Xcode provides a great way to look into the Hardware as we test our Apps on it. As it can be seen in the image above, even with vanilla Lua, CPU usage stays at a maximum of 19%. This is a mere 1% increase from before (no scripting). Granted, the script being executed is pretty simple, but keep in mind this is all running at 60 FPS. I think I am going to keep it this way (for now).


We finally have a complete Editor-to-Runtime experience now where we can use our PC to visually create a playground, script it, simulate it, package it all together, and load it directly into the runtime.

I was very pleasantly surprised by the results of running the Bouncy Ball Lua script on device. It is a simple script but it shows just how polished the Lua VM is. After this test, we now know that we have enough headroom to build more involved 60 FPS simulations into our playgrounds. I’m excited about what’s to come next.

Stay tuned for more!

Developing the Scripting API

With the vertical slice complete and the 3D renderer in a good spot, this week I decided to shift focus to the scripting API of the engine.

Scripting is a very desirable feature for any engine. It allows adding (and modifying) logic on the fly, without having to recompile or relink any parts of the program. It makes iteration times super fast, enabling creativity.

In Vortex, we chose Lua for the scripting backend. We added initial support about a year ago. At that time, we decided to build a custom binding from scratch and we succeeded, but the work done was mostly proof of concept. This weekend, the objective was to expand this foundation so scripts could perform more useful tasks, such as inspecting and manipulating the world.
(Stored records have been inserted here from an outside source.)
(** The object literal [METALS], as its entries in insertion order. *)
Definition METALS : list (string * MetalPreset) :=
  [ ("yellow", mkMetalPreset "Yellow Gold" 0xe3bb5e 0.1 2.2);
    ("white",  mkMetalPreset "White Gold"  0xc2c2c3 0.1 2.0);
    ("rose",   mkMetalPreset "Rose Gold"   0xd9a483 0.1 2.1) ]%string.

(** [Object.keys(METALS)] *)
Definition METAL_KEYS : list string := map fst METALS.

(** [METALS[key]]; [None] is [undefined]. *)
Fixpoint lookup {A} (key : string) (obj : list (string * A)) : option A :=
  match obj with
  | [] => None
  | (k, v) :: rest => if String.eqb k key then Some v else lookup key rest
  end.

(** ** Random selection (lines 47-49, 75-77) *)

(** [pickRandom(arr)], with the value [random] returned by [Math.random()].
    An index outside the array reads [undefined], here [None]. *)
Definition pickRandom {A} (arr : list A) (random : Q) : option A :=
  let i := Qfloor (random * inject_Z (Z.of_nat (List.length arr))) in
  if (i <? 0)%Z then None else nth_error arr (Z.to_nat i).

(** React's [useRef(initial).current]: the hook's cell is created with
    [initial] on the first render of an instance; on later renders the
    argument has been evaluated but is dropped and the cell is returned. *)
Definition useRef {A} (cell : option A) (initial : A) : A :=
  match cell with
  | Some current => current
  | None => initial
  end.

(** The two [useRef] cells of a component instance holding the selection;
    [None] before the first render. *)
Record Hooks := mkHooks {
  modelPathRef : option (option string);
  metalKeyRef : option (option string)
}.

Definition freshInstance : Hooks := mkHooks None None.

Record Selection := mkSelection {
  modelPath : option string;
  metalKey : option string;
  metal : option MetalPreset
}.

(** One render of [RingViewer] (lines 75-77).  [u1] and [u2] are the values of
    the two [Math.random()] calls this render makes. *)
Definition RingViewer_render (u1 u2 : Q) (h : Hooks) : Hooks * Selection :=
  let modelPath := useRef (modelPathRef h) (pickRandom RING_MODELS u1) in
  let metalKey := useRef (metalKeyRef h) (pickRandom METAL_KEYS u2) in
  let metal := match metalKey with
               | Some k => lookup k METALS
               | None => None
               end in
  (mkHooks (Some modelPath) (Some metalKey),
   mkSelection modelPath metalKey metal).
In order to achieve this, a number of changes were needed, both at the scripting level and at the editor level. In particular, we needed:

  • A way to wrap and expose entity transforms to Lua scripts.
  • A way to mutate these transforms.
  • A way for scripts to add themselves to the runloop and run logic every frame.
  • A way for the engine and editor to run (and “step”) scripts.
  • A way to hot reload scripts and rebooting VM when things went south.

The video above shows all these concepts coming together to allow creating a simple simulation of a ball bouncing inside a 3D box. The ball has green a point light inside that moves around with it. This is mostly to show that this simulation is still running on the engine’s modern deferred renderer ;)

The Scripting Model

Key to the scripting model is the ability to talk to the engine from a loaded script and find objects in the scene. This allows the user to visually create worlds in the Vortex Editor and then find the important entities from scripts.
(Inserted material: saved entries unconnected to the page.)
(** Once the inner loop has returned, the chunks that follow stay unread. *)
Lemma read_loop_returns (cs more : list bytes) (dec : dstate) (buffer : text)
  (fin : ending) (evs : list event) :
  unbroken buffer ->
  drain (buffer ++ snd (decode dec (concat cs))) = (evs, None) ->
  exists n,
    read_loop dec buffer (cs ++ more) fin =
    {| trace := evs; outcome := Resolved; unread := skipn n cs ++ more |}.
Proof.
  revert dec buffer evs. induction cs as [|value cs IH];
    intros dec buffer evs Hb; simpl.
  - rewrite app_nil_r, (drain_unbroken Hb). discriminate.
  - rewrite decode_app. destruct (decode dec value) as [dec' s]. simpl.
    rewrite (app_assoc buffer s), (drain_app (buffer ++ s)).
    destruct (drain (buffer ++ s)) as [e1 [kept|]] eqn:Hd; simpl; intros H.
    + destruct (drain (kept ++ snd (decode dec' (concat cs))))
        as [e2 o2] eqn:H2.
      simpl in H. inversion H; subst.
      destruct (IH dec' kept e2 (drain_leaves_unbroken _ Hd) H2) as [n Hn].
      exists (S n). rewrite Hn. reflexivity.
    + inversion H; subst. exists 1%nat. reflexivity.
Qed.

End Decoder.

(* ===================================================================== *)
(** * streamChat: chunking, termination, malformed records *)
(* ===================================================================== *)

Section StreamChat.

Context {platform : Platform}.

(** A record whose [done] field is [true] makes the handler return. *)
Lemma chat_line_done (l : text) (chunk : json) :
  truthy_text (trim l) = true ->
  JSON_parse l = Some chunk ->
  get (Some chunk) (lit "done") = Some (Some (JBool true)) ->
  snd (chat_line l) = true.
Proof.
  intros Ht Hp Hd. unfold chat_line, member. rewrite Ht, Hp.
  destruct chunk as [| | | | |fields]; try discriminate.
  rewrite Hd. reflexivity.
Qed.

(** A line that is not blank and does not parse is reported, nothing else. *)
Lemma chat_line_malformed (l : text) :
  trim l <> [] -> JSON_parse l = None ->
  chat_line l = ([ConsoleError l], false).
Proof.
  intros Ht Hp. unfold chat_line. rewrite Hp.
  destruct (trim l); [contradiction|reflexivity].
Qed.

Lemma chat_records_app (a b : list text) :
  chat_records (a ++ b) =
  match chat_records a with
  | (evs, true) => (evs, true)
  | (evs, false) =>
      (evs ++ fst (chat_records b), snd (chat_records b))
  end.
Proof.
  induction a as [|l a IH]; simpl.
  - destruct (chat_records b); reflexivity.
  - destruct (chat_line l) as [e [|]]; [reflexivity|]. rewrite IH.
    destruct (chat_records a) as [e' [|]]; [reflexivity|].
    simpl. rewrite app_assoc. reflexivity.
Qed.

(** [streamChat] on a response with a body, in terms of the whole text. *)
Lemma streamChat_whole (response : Response) (stream : ReadableStream) :
  body response = Some stream ->
  let whole := drain (decoded (concat (chunks stream))) in
  trace (streamChat (inr response)) = fst whole
  /\ outcome (streamChat (inr response)) =
       match snd whole with
       | None => Resolved
       | Some _ => settle (at_end stream)
       end.
Proof.
  intros Hb. unfold streamChat. rewrite Hb.
  apply (read_loop_drain (chunks stream) dinit (at_end stream)
           (buffer := [])).
  reflexivity.
Qed.

(** C1.  Whatever the chunks of the response body are, as long as their
    bytes decode to the records [ls] (each terminated by a line feed)
    followed by an unterminated [tail], [streamChat] makes exactly the calls
    of the protocol on [ls]: every record handled once, in order, up to the
    first record that reports [done]; the unterminated [tail] contributes
    nothing.  In particular every other chunking of the same bytes gives the
    same calls. *)
Theorem streamChat_chunking (response : Response) (stream : ReadableStream)
  (ls : list text) (tail : text) :
  body response = Some stream ->
  decoded (concat (chunks stream)) = join_lines ls ++ tail ->
  Forall unbroken ls ->
  unbroken tail ->
  trace (streamChat (inr response)) = fst (chat_records ls)
  /\ forall (response' : Response) (stream' : ReadableStream),
       body response' = Some stream' ->
       concat (chunks stream') = concat (chunks stream) ->
       trace (streamChat (inr response')) = trace (streamChat (inr response)).
Proof.
  intros Hb Hd Hls Htl. split.
  - destruct (streamChat_whole _ Hb) as [Ht _]. rewrite Ht, Hd.
    rewrite (drain_lines _ Hls), (drain_unbroken Htl).
    destruct (chat_records ls) as [evs [|]]; simpl; [reflexivity|].
    apply app_nil_r.
  - intros response' stream' Hb' Hc.
    destruct (streamChat_whole _ Hb) as [Ht _].
    destruct (streamChat_whole _ Hb') as [Ht' _].
    rewrite Ht, Ht', Hc. reflexivity.
Qed.

(** C3.  Let the chunks [read] decode to the records [ls], none of which
    ends the stream, then a record [line] that parses to a value whose
    [done] field is [true], then any text [after] (complete records
    included); let [more] be any chunks that follow.  Then [streamChat]
    makes the calls of [ls] and of [line] and no other, resolves, and
    leaves all of [more] unread. *)
Theorem streamChat_done_stops (response : Response) (stream : ReadableStream)
  (read more : list bytes) (ls : list text) (line after : text)
  (chunk : json) :
  body response = Some stream ->
  chunks stream = read ++ more ->
  decoded (concat read) = join_lines ls ++ line ++ LF :: after ->
  Forall unbroken ls ->
  unbroken line ->
  snd (chat_records ls) = false ->
  truthy_text (trim line) = true ->
  JSON_parse line = Some chunk ->
  get (Some chunk) (lit "done") = Some (Some (JBool true)) ->
  trace (streamChat (inr response)) =
    fst (chat_records ls) ++ fst (chat_line line)
  /\ outcome (streamChat (inr response)) = Resolved
  /\ exists n, unread (streamChat (inr response)) = skipn n read ++ more.
Proof.
  intros Hb Hc Hd Hls Hl Hgo Ht Hp Hdone.
  pose proof (chat_line_done _ Ht Hp Hdone) as Hret.
  assert (Hdrain : drain ([] ++ snd (decode dinit (concat read))) =
                   (fst (chat_records ls) ++ fst (chat_line line), None)).
  { simpl. fold (decoded (concat read)). rewrite Hd.
    rewrite (drain_lines _ Hls), (drain_line _ Hl).
    destruct (chat_records ls) as [e1 s1]. simpl in Hgo. subst s1.
    destruct (chat_line line) as [e2 s2]. simpl in Hret. subst s2.
    reflexivity. }
  destruct (read_loop_returns read more dinit (at_end stream)
              (buffer := []) eq_refl Hdrain) as [n Hn].
  unfold streamChat. rewrite Hb, Hc, Hn. simpl. eauto.
Qed.

(** In [streamChat] a malformed record between the
    records [ls1] and [ls2] is reported on the console and the records
    after it are handled as if it had not been there; the promise settles
    as it does without it. *)
Lemma streamChat_skips_malformed (response : Response)
  (stream : ReadableStream) (ls1 ls2 : list text) (bad tail : text) :
  body response = Some stream ->
  decoded (concat (chunks stream)) = join_lines (ls1 ++ bad :: ls2) ++ tail ->
  Forall unbroken (ls1 ++ bad :: ls2) ->
  unbroken tail ->
  snd (chat_records ls1) = false ->
  trim bad <> [] ->
  JSON_parse bad = None ->
  trace (streamChat (inr response)) =
    fst (chat_records ls1) ++ ConsoleError bad :: fst (chat_records ls2)
  /\ outcome (streamChat (inr response)) =
       (if snd (chat_records ls2) then Resolved else settle (at_end stream)).
Proof.
  intros Hb Hd Hls Htl Hgo Ht Hp.
  destruct (streamChat_whole _ Hb) as [Htr Hout]. rewrite Htr, Hout, Hd.
  rewrite (drain_lines _ Hls), (drain_unbroken Htl).
  rewrite chat_records_app. simpl.
  rewrite (chat_line_malformed _ Ht Hp).
  destruct (chat_records ls1) as [e1 s1]. simpl in Hgo. subst s1.
  destruct (chat_records ls2) as [e2 [|]]; simpl; split; auto.
  rewrite app_nil_r. reflexivity.
Qed.

End StreamChat.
Scripts can also create their own entities of course, but for this example, we just wanted to pre-build the world visually.

For the bouncy ball example in the video above, we started off by creating the containing box, the ball object, and the lights in the scene. We used the Editor tools to create all materials and define the look of the entities and lighting.
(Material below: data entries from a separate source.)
Lemma layer8_full_marks_witness :
  calculate_layer8_digital_readiness 2 50 9.99 == 10 /\
  calculate_layer8_digital_readiness 2 24 9.99 <= 8.
Proof.
  split.
  - apply (layer8_full_marks 2 50 9.99); discriminate.
  - apply (layer8_full_marks 2 24 9.99). reflexivity.
Defined.

(** ** Layer 9: Human Impact *)

(** The inflation step of lines 351-359, and the unemployment step of
    lines 361-369 with the thresholds 4, 6, 8. *)
Lemma descending_step (t1 t2 t3 x1 x2 : Q) :
  x2 <= x1 ->
  let step (x : Q) : Q :=
    if x <? t1 then 3.0
    else if x <? t2 then 2.0
    else if x <? t3 then 1.0
    else 0.0 in
  step x1 <= step x2 /\ step x1 <= 3 /\ (3 <= step x1 <-> x1 < t1).
Proof.
  intros Hx step. unfold step. conj_split; py_arith.
Qed.

(** The real-wage step of lines 371-377. *)
Lemma wage_step (w1 w2 : Q) :
  w1 <= w2 ->
  let step (w : Q) : Q :=
    if w >? 2 then 2.0 else if w >? 0 then 1.0 else 0.0 in
  step w1 <= step w2 /\ step w1 <= 2 /\ (2 <= step w1 <-> 2 < w1).
Proof.
  intros Hw step. unfold step. conj_split; py_arith.
Qed.

(** X23.  Lower inflation, lower unemployment, higher real wage growth and
    a higher food security score never lower the Layer 9 score. *)
Theorem layer9_monotone (i1 i2 u1 u2 w1 w2 f1 f2 : Q) :
  i2 <= i1 -> u2 <= u1 -> w1 <= w2 -> f1 <= f2 ->
  calculate_layer9_human_impact i1 u1 w1 f1
  <= calculate_layer9_human_impact i2 u2 w2 f2.
Proof.
  intros Hi Hu Hw Hf. unfold calculate_layer9_human_impact. cbv zeta.
  destruct (descending_step 2 4 6 i1 i2 Hi) as (Hinf & _).
  destruct (descending_step 4 6 8 u1 u2 Hu) as (Hun & _).
  destruct (wage_step w1 w2 Hw) as (Hwage & _).
  apply clamp_monotone. repeat apply Qplus_le_compat.
  - exact Hinf.
  - exact Hun.
  - exact Hwage.
  - apply cap_monotone, div_monotone; [reflexivity|exact Hf].
Qed.

Lemma layer9_monotone_witness :
  calculate_layer9_human_impact 5 7 (-0.5) 5.4
  <= calculate_layer9_human_impact 0.3 4.2 1 6.
Proof.
  apply (layer9_monotone 5 0.3 7 4.2 (-0.5) 1 5.4 6); discriminate.
Defined.

Lemma descending_step_below (t1 t2 t3 x : Q) :
  t1 <= x ->
  (if x <? t1 then 3.0
   else if x <? t2 then 2.0
   else if x <? t3 then 1.0
   else 0.0) <= 2.
Proof. intros Hx. py_arith. Qed.

Lemma wage_step_below (w : Q) :
  w <= 2 ->
  (if w >? 2 then 2.0 else if w >? 0 then 1.0 else 0.0) <= 1.
Proof. intros Hw. py_arith. Qed.

(** X24.  Layer 9 returns 10 whenever inflation is below 2, unemployment is
    below 4, real wage growth is above 2 (all three strictly) and the food
    security score is at least 10; with an inflation of 2 or more, an
    unemployment of 4 or more, or a real wage growth of 2 or less, it
    returns at most 9, whatever the food security score. *)
Theorem layer9_full_marks (inflation unemployment wage food : Q) :
  (inflation < 2 -> unemployment < 4 -> 2 < wage -> 10 <= food ->
   calculate_layer9_human_impact inflation unemployment wage food == 10) /\
  (2 <= inflation \/ 4 <= unemployment \/ wage <= 2 ->
   calculate_layer9_human_impact inflation unemployment wage food <= 9).
Proof.
  unfold calculate_layer9_human_impact. cbv zeta.
  destruct (descending_step 2 4 6 inflation inflation (Qle_refl _))
    as (_ & I3 & Iiff).
  destruct (descending_step 4 6 8 unemployment unemployment (Qle_refl _))
    as (_ & U3 & Uiff).
  destruct (wage_step wage wage (Qle_refl _)) as (_ & W2 & Wiff).
  cbv beta in I3, Iiff, U3, Uiff, W2, Wiff.
  pose proof (cap_le (food / 5) 2.0) as Hf.
  split.
  - intros Hi Hu Hw Hfood.
    apply Iiff in Hi. apply Uiff in Hu. apply Wiff in Hw.
    assert (H2 : 2.0 <= Py.min (food / 5) 2.0)
      by (apply cap_reached_iff; qinv_consts; lra).
    apply clamp_above. lra.
  - intros [Hi|[Hu|Hw]].
    + pose proof (descending_step_below 2 4 6 inflation Hi) as I2.
      apply clamp_le; lra.
    + pose proof (descending_step_below 4 6 8 unemployment Hu) as U2.
      apply clamp_le; lra.
    + pose proof (wage_step_below wage Hw) as W1.
      apply clamp_le; lra.
Qed.

Lemma layer9_full_marks_witness :
  calculate_layer9_human_impact 1 3 3 10 == 10 /\
  calculate_layer9_human_impact 2 3 3 10 <= 9.
Proof.
  split.
  - apply (layer9_full_marks 1 3 3 10); try reflexivity; discriminate.
  - apply (layer9_full_marks 2 3 3 10). left. discriminate.
Defined.

(** ** The grade ladder *)

(** X25.  The ladder as half-open intervals: each grade is returned on
    exactly one interval of scores, A+ from 9.5 up and F below 2.0, the
    twelve thresholds being inclusive lower bounds. *)
Theorem grade_intervals (score : Q) :
  (_calculate_grade score = "A+" <-> 9.5 <= score) /\
  (_calculate_grade score = "A" <-> 9.0 <= score < 9.5) /\
  (_calculate_grade score = "A-" <-> 8.5 <= score < 9.0) /\
  (_calculate_grade score = "B+" <-> 8.0 <= score < 8.5) /\
  (_calculate_grade score = "B" <-> 7.0 <= score < 8.0) /\
  (_calculate_grade score = "B-" <-> 6.5 <= score < 7.0) /\
  (_calculate_grade score = "C+" <-> 6.0 <= score < 6.5) /\
  (_calculate_grade score = "C" <-> 5.0 <= score < 6.0) /\
  (_calculate_grade score = "C-" <-> 4.5 <= score < 5.0) /\
  (_calculate_grade score = "D+" <-> 4.0 <= score < 4.5) /\
  (_calculate_grade score = "D" <-> 3.0 <= score < 4.0) /\
  (_calculate_grade score = "D-" <-> 2.0 <= score < 3.0) /\
  (_calculate_grade score = "F" <-> score < 2.0).
Proof.
  unfold _calculate_grade.
  repeat match goal with |- _ /\ _ => split end;
    (split; [py_cases; intros E; first [discriminate E | lra | split; lra]
            | intros H; py_cases;
              first [reflexivity | exfalso; lra | exfalso; destruct H; lra]]).
Qed.

Ltac rank_or_absurd :=
  first [ apply Nat.leb_le; vm_compute; reflexivity | exfalso; lra ].

Lemma grade_rank_monotone (s1 s2 : Q) :
  s1 <= s2 ->
  (grade_rank (_calculate_grade s1) <= grade_rank (_calculate_grade s2))%nat.
Proof.
  intros Hle. unfold _calculate_grade. py_cases; rank_or_absurd.
Qed.

Lemma grade_rank_step (s1 s2 : Q) :
  s2 <= s1 + 0.5 ->
  (grade_rank (_calculate_grade s2)
   <= S (grade_rank (_calculate_grade s1)))%nat.
Proof.
  intros Hle. unfold _calculate_grade. py_cases; rank_or_absurd.
Qed.

(** X26.  The ladder is monotone and has no gap: a higher score never gets
    a lower grade, and raising a score by at most 0.5 raises the grade by
    at most one step of the thirteen. *)
Theorem grade_monotone_one_step (s1 s2 : Q) :
  s1 <= s2 ->
  (grade_rank (_calculate_grade s1) <= grade_rank (_calculate_grade s2))%nat /\
  (s2 <= s1 + 0.5 ->
   (grade_rank (_calculate_grade s2)
    <= S (grade_rank (_calculate_grade s1)))%nat).
Proof.
  intros Hle. split.
  - apply grade_rank_monotone, Hle.
  - apply grade_rank_step.
Qed.

Lemma grade_monotone_one_step_witness :
  (grade_rank (_calculate_grade 9.48) <= grade_rank (_calculate_grade 9.5))%nat /\
  (9.5 <= 9.48 + 0.5 ->
   (grade_rank (_calculate_grade 9.5)
    <= S (grade_rank (_calculate_grade 9.48)))%nat).
Proof. apply (grade_monotone_one_step 9.48 9.5). discriminate. Defined.

(** * The engine in binary64 *)

(** ** Comparisons and the final clamp *)

Lemma ltb_leb (x y : float) :
  (x <? y)%float = true -> (x <=? y)%float = true.
Proof.
  rewrite ltb_spec, leb_spec. unfold SFltb, SFleb.
  destruct (SFcompare (Prim2SF x) (Prim2SF y)) as [[]|];
    intros H; first [reflexivity | discriminate H].
Qed.

(** The clamp [max(0.0, min(10.0, score))] returns a double of [0, 10] for
    every operand, a NaN included: a NaN compares smaller than nothing, so
    [min] keeps its first argument 10.0. *)
Lemma clamp64_in_range (score : float) :
  in_range64 (F64.max 0.0 (F64.min 10.0 score)).
Proof.
  unfold in_range64, F64.max, F64.min.
  destruct (score <? 10.0)%float eqn:E1.
  - destruct (0.0 <? score)%float eqn:E2.
    + split; apply ltb_leb; assumption.
    + split; reflexivity.
  - split; reflexivity.
Qed.

(** ** The conversion of the audit delay *)

Lemma int_to_float64_in_range (n : Z) :
  (Z.abs n < Py.float_overflow_bound)%Z ->
  F64.int_to_float n = Ok (SF2Prim (binary_normalize prec emax n 0 false)).
Proof.
  intros H. unfold F64.int_to_float.
  destruct (Z.leb_spec Py.float_overflow_bound (Z.abs n)) as [Hle|_];
    [lia|reflexivity].
Qed.

Lemma int_to_float64_overflow (n : Z) :
  (Py.float_overflow_bound <= Z.abs n)%Z ->
  F64.int_to_float n = Raise OverflowError.
Proof.
  intros H. unfold F64.int_to_float.
  destruct (Z.leb_spec Py.float_overflow_bound (Z.abs n)) as [_|Hlt];
    [reflexivity|lia].
Qed.

(** The bound is the first integer whose nearest double is an infinity:
    the integer just below it still rounds to the largest double. *)
Lemma float_overflow_bound_is_tight :
  binary_normalize prec emax Py.float_overflow_bound 0 false
  = S754_infinity false /\
  binary_normalize prec emax (Py.float_overflow_bound - 1) 0 false
  = S754_finite false (2 ^ 53 - 1) 971.
Proof. split; vm_compute; reflexivity. Qed.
But once we have our visual scene, how do we script it?

The entry point for scripts running in Vortex is the vtx namespace. Scripts hosted by Vortex automatically get access to a global table with entry points to the engine.

Functions in the vtx namespace are serviced directly from C++. This is a powerful abstraction that allows exposing virtually all engine functionality to a script.

This is exactly what we did. Through the vtx namespace, the bouncy_ball.lua script easily finds the ball, the walls, and the light. Once we have these objects we can get their transforms and register a function that will update them every frame.

Running Scripts

Once our script is ready, we can bring it into the scene directly from within the Editor.

Currently, loading any script will execute it. This runs all code at the file scope inside it. It’s important that scripts that want to respond to engine events register their callbacks at this point.

In order to run every frame, we are interested in the on_frame event inside the vtx.callbacks table. This table behaves essentially like a list. Once every frame, the engine will walk this list and call all functions registered there.

Pausing and Testing

Since the runloop is controlled directly by the engine, this gives the Editor enormous control over script execution. In particular, we can use the Editor to pause and even step scripts!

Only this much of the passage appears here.